Keep appears to have several advantages over Operational, particularly in popularity, activity and licensing. Consider your specific needs regarding popularity, activity, technology, maturity, licensing and features when making your decision.
Keep significantly outpaces Operational in community adoption with 11,814 stars compared to 461 stars on GitHub. This 25.6x difference suggests Keep has a much larger and more active community. In terms of developer contributions, Keep has 1,360 forks, indicating strong developer engagement.
Keep shows more recent development activity with its last commit 8 hours ago, while Operational was last updated 2 months ago. This suggests Keep is being more actively maintained.
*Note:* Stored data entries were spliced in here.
(** * Implied-volatility calculator (Mako_Global/MakoInterviewPack/solution.py)

    A shallow embedding of the [RootFinder] class, of the [Option] class with
    its [Stock] and [Future] subclasses, and of the factory [getProduct].

    Numbers.  The program computes on binary64 values; they are idealised
    here as real numbers, so a statement below is a statement about the
    program in exact arithmetic.  [np.exp], [np.log], [np.sqrt], [norm.pdf]
    and [norm.cdf] are the real exponential, logarithm, square root, and the
    density and distribution function of the standard normal law.

    Undefined operations.  Exact arithmetic has no [inf] and no [nan].  A
    division by zero (Python raises [ZeroDivisionError] on its own floats,
    numpy warns and continues with [inf] or [nan]) is the exceptional
    outcome [ZeroDivisionError]; a logarithm of a non-positive number or a
    square root of a negative one (numpy warns and continues) is the
    exceptional outcome [FloatingPointError], the exception numpy raises
    under [np.seterr(all='raise')].

    Loops.  The two [while] loops have no iteration bound in the source;
    they are functions of a fuel (the number of iterations allowed), and
    [None] is "fuel exhausted".

    numpy scalars.  The exceptional outcomes above are what Python does on
    its own numbers.  Where a property turns on what numpy does instead (a
    zero divisor gives [inf] or [nan] and the run goes on), the code is read
    over the float64 scalars of the section "numpy float64 scalars"; the
    two readings agree wherever no operation is undefined. *)

From Stdlib Require Import Reals Lra Lia String List Bool.
Import ListNotations.
Local Open Scope R_scope.
Local Open Scope string_scope.

(** ** Python outcomes *)

Inductive exn : Type :=
| NameError (msg : string)
| KeyError (key : string)
| TypeError (msg : string)
| UnboundLocalError (var : string)
| ZeroDivisionError
| FloatingPointError.

Inductive result (A : Type) : Type :=
| Ok (a : A)
| Raise (e : exn).

Arguments Ok {A} a.
Arguments Raise {A} e.

Definition bind {A B : Type} (c : result A) (k : A -> result B) : result B :=
  match c with
  | Ok a => k a
  | Raise e => Raise e
  end.

Notation "x <- c ;; k" := (bind c (fun x => k))
  (at level 61, c at next level, right associativity).

(** A call inside a loop: the loop's outcome is [None] when the fuel is
    exhausted, [Some (Raise e)] when an exception escapes, [Some (Ok v)]
    when it returns [v]. *)
Definition bind_loop {A B : Type} (c : result A) (k : A -> option (result B))
  : option (result B) :=
  match c with
  | Ok a => k a
  | Raise e => Some (Raise e)
  end.

Notation "'call' x <- c ;; k" := (bind_loop c (fun x => k))
  (at level 61, x name, c at next level, right associativity).

(** What a root finder returns: a number or the sentinel [np.nan]. *)
Inductive float : Type :=
| Num (x : R)
| NaN.

(** ** Comparisons and arithmetic *)

Definition gtb (x y : R) : bool := if Rlt_dec y x then true else false.
Definition ltb (x y : R) : bool := if Rlt_dec x y then true else false.
Definition geb (x y : R) : bool := if Rle_dec y x then true else false.
Definition leb (x y : R) : bool := if Rle_dec x y then true else false.
Definition eqb (x y : R) : bool := if Req_dec_T x y then true else false.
Both tools share common technology foundations, being built with JavaScript, CSS, Bash, Typescript, Python, SCSS. However, they differ in their additional technology choices: Keep uses JSX, Next.js while Operational leverages Rust, PHP, Vue.
Both projects started around the same time, with Keep beginning 3 years ago and Operational 3 years ago.
Keep uses the MIT license, which is more permissive than Operational's AGPL-3.0 license, potentially offering greater flexibility for commercial use and integration.
Both tools serve similar use cases in Monitoring & Observability. However, they also have distinct specializations: Keep also focuses on Workflow Automation while Operational extends into Event Streaming Platforms, Webhook Platforms.
Both Keep and Operational offer self-hosting capabilities, giving you full control over your data and infrastructure.